======== Data to examine ========

(** C3. Without [BACKUP_ENCRYPTION_KEY] neither
    [encryptFile] nor [decryptFile] refuses: the key is derived from the
    built-in ["default-key"], and both calls end as they do when the
    variable is set to that very string, writing the same bytes. *)
Theorem C3_missing_key_falls_back_to_default (w : World) (iv : bytes)
    (inputPath outputPath : string) :
  env w !! "BACKUP_ENCRYPTION_KEY" = None →
  let w' := setEnv (<["BACKUP_ENCRYPTION_KEY" := "default-key"]> (env w)) w in
  encryptionKey w = scryptSync "default-key" "salt" 32 ∧
  fst (encryptFile iv inputPath outputPath w) = fst (encryptFile iv inputPath outputPath w') ∧
  files (snd (encryptFile iv inputPath outputPath w))
    = files (snd (encryptFile iv inputPath outputPath w')) ∧
  fst (decryptFile inputPath outputPath w) = fst (decryptFile inputPath outputPath w') ∧
  files (snd (decryptFile inputPath outputPath w))
    = files (snd (decryptFile inputPath outputPath w')).
Proof.
  intros Hkey w'.
  pose proof (encryptionKey_absent w Hkey) as Hk.
  assert (encryptionKey w' = encryptionKey w) as Hk'.
  { subst w'. by rewrite encryptionKey_setEnv, Hk. }
  split; [done|].
  unfold encryptFile, decryptFile. rewrite Hk'. subst w'. simpl_world.
  split_and!.
  - by destruct (files w !! inputPath).
  - by destruct (files w !! inputPath).
  - destruct (files w !! inputPath) as [data|]; [|done].
    destruct (createReadStream data) as [|chunk rest]; [done|].
    case_decide; [|done]. by destruct (aes_256_cbc_decrypt _ _ _).
  - destruct (files w !! inputPath) as [data|]; [|done].
    destruct (createReadStream data) as [|chunk rest]; [done|].
    case_decide; [|done]. by destruct (aes_256_cbc_decrypt _ _ _).
Qed.

Context {L : PlatformLaws P}.
(** X7. [ensure_entries_capacity] never loses a row and never shrinks
    the block: when it returns, count and listing are what they were
    and nothing else in the state has changed; either the block now has
    the required capacity, or the allocation failed and the state is
    untouched, which the function does not report. *)
Theorem ensure_entries_capacity_keeps_rows (w : World) (req : Z)
  (s s' : State) :
  entry_count s <= entries_capacity s ->
  ensure_entries_capacity w req s = Ok s' ->
  listing s' = listing s
  /\ s' = with_store (entries s') (entry_count s) s
  /\ entries_capacity s <= entries_capacity s'
  /\ (req <= entries_capacity s' \/ s' = s).
Proof.
  intros Hcount. unfold ensure_entries_capacity.
  destruct (Z.geb_spec (entries_capacity s) req) as [Hge|Hlt].
  - intros [= <-]. rewrite with_store_same.
    split; [reflexivity|]. split; [reflexivity|]. split; lia.
  - destruct (grow_capacity 64 _ req) as [n|] eqn:Hgrow; [|discriminate].
    apply grow_capacity_reaches in Hgrow. simpl.
    destruct (realloc_ok w n).
    + intros [= <-]. unfold entries_capacity in *. simpl.
      rewrite length_resize. unfold listing. simpl.
      split; [|split; [reflexivity | split; lia]].
      destruct (Z.le_gt_cases (entry_count s) 0) as [Hneg|Hpos].
      * replace (Z.to_nat (entry_count s)) with 0%nat by lia.
        rewrite !take_0. reflexivity.
      * rewrite take_resize_le by lia. apply resize_le. lia.
    + intros [= <-]. rewrite with_store_same.
      split; [reflexivity|]. split; [reflexivity|]. split; [lia|]. right.
      reflexivity.
Qed.

Lemma ensure_entries_capacity_keeps_rows_witness :
  listing (set_entries
             (resize 128 stale_cell (entries (store_of 64 3 0)))
             (store_of 64 3 0))
  = listing (store_of 64 3 0)
  /\ set_entries (resize 128 stale_cell (entries (store_of 64 3 0)))
       (store_of 64 3 0)
     = with_store
         (entries (set_entries
                     (resize 128 stale_cell (entries (store_of 64 3 0)))
                     (store_of 64 3 0)))
         (entry_count (store_of 64 3 0)) (store_of 64 3 0)
  /\ entries_capacity (store_of 64 3 0)
     <= entries_capacity
          (set_entries (resize 128 stale_cell (entries (store_of 64 3 0)))
             (store_of 64 3 0))
  /\ (65 <= entries_capacity
              (set_entries (resize 128 stale_cell (entries (store_of 64 3 0)))
                 (store_of 64 3 0))
      \/ set_entries (resize 128 stale_cell (entries (store_of 64 3 0)))
           (store_of 64 3 0)
         = store_of 64 3 0).
Proof.
  apply (ensure_entries_capacity_keeps_rows demo_world 65 (store_of 64 3 0)).
  - vm_compute. discriminate.
  - reflexivity.
Defined.
(** C1: for a verdict returned by the scorer, the severity is the function
    [severity_of] of the confidence [p]: HIGH exactly when [p > 0.8], MEDIUM
    exactly when [0.5 < p <= 0.8], LOW exactly when [p > 0.5] fails, which
    for a number [p] (as opposed to a NaN) is [p <= 0.5]; [p = 0.8] gives
    MEDIUM and [p = 0.5] gives LOW. *)
Theorem severity_breakpoints
    (text : str) (model vectorizer : Artifact) (v : Verdict) :
  analyze_text text model vectorizer = Ok v ->
  let p := confidence v in
  severity v = severity_of p /\
  (severity v = HIGH <-> (0.8 <? p) = true) /\
  (severity v = MEDIUM <-> (0.5 <? p) = true /\ (p <=? 0.8) = true) /\
  (severity v = LOW <-> (0.5 <? p) = false) /\
  (is_nan p = false -> (severity v = LOW <-> (p <=? 0.5) = true)) /\
  (p = 0.8 -> severity v = MEDIUM) /\
  (p = 0.5 -> severity v = LOW).
Proof.
  intros H.
  destruct (analyze_text_inv _ _ _ _ H)
    as (X & P & row & p & labels & pred & _ & _ & _ & _ & _ & _ & ->).
  cbn [confidence severity].
  split; [reflexivity|].
  split; [apply severity_of_HIGH|].
  split; [apply severity_of_MEDIUM|].
  split; [apply severity_of_not_above_half|].
  split; [apply severity_of_LOW|].
  split; intros ->; reflexivity.
Qed.

Lemma severity_breakpoints_witness :
  exists v : Verdict,
    analyze_text (of_string "hi") (Sample.classifier 0.8 1) Sample.vectorizer
      = Ok v /\
    confidence v = 0.8 /\ severity v = MEDIUM.
Proof.
  eexists. split; [reflexivity|]. split; [reflexivity|].
  refine (proj1 (proj2 (proj2 (proj2 (proj2 (proj2
    (severity_breakpoints (of_string "hi") (Sample.classifier 0.8 1)
       Sample.vectorizer _ eq_refl)))))) eq_refl).
Defined.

========

[Work order]
Check each line of the records for the word "subst" and extract those that contain it.

[Your solution]
  { subst w'. by rewrite encryptionKey_setEnv, Hk. }
  unfold encryptFile, decryptFile. rewrite Hk'. subst w'. simpl_world.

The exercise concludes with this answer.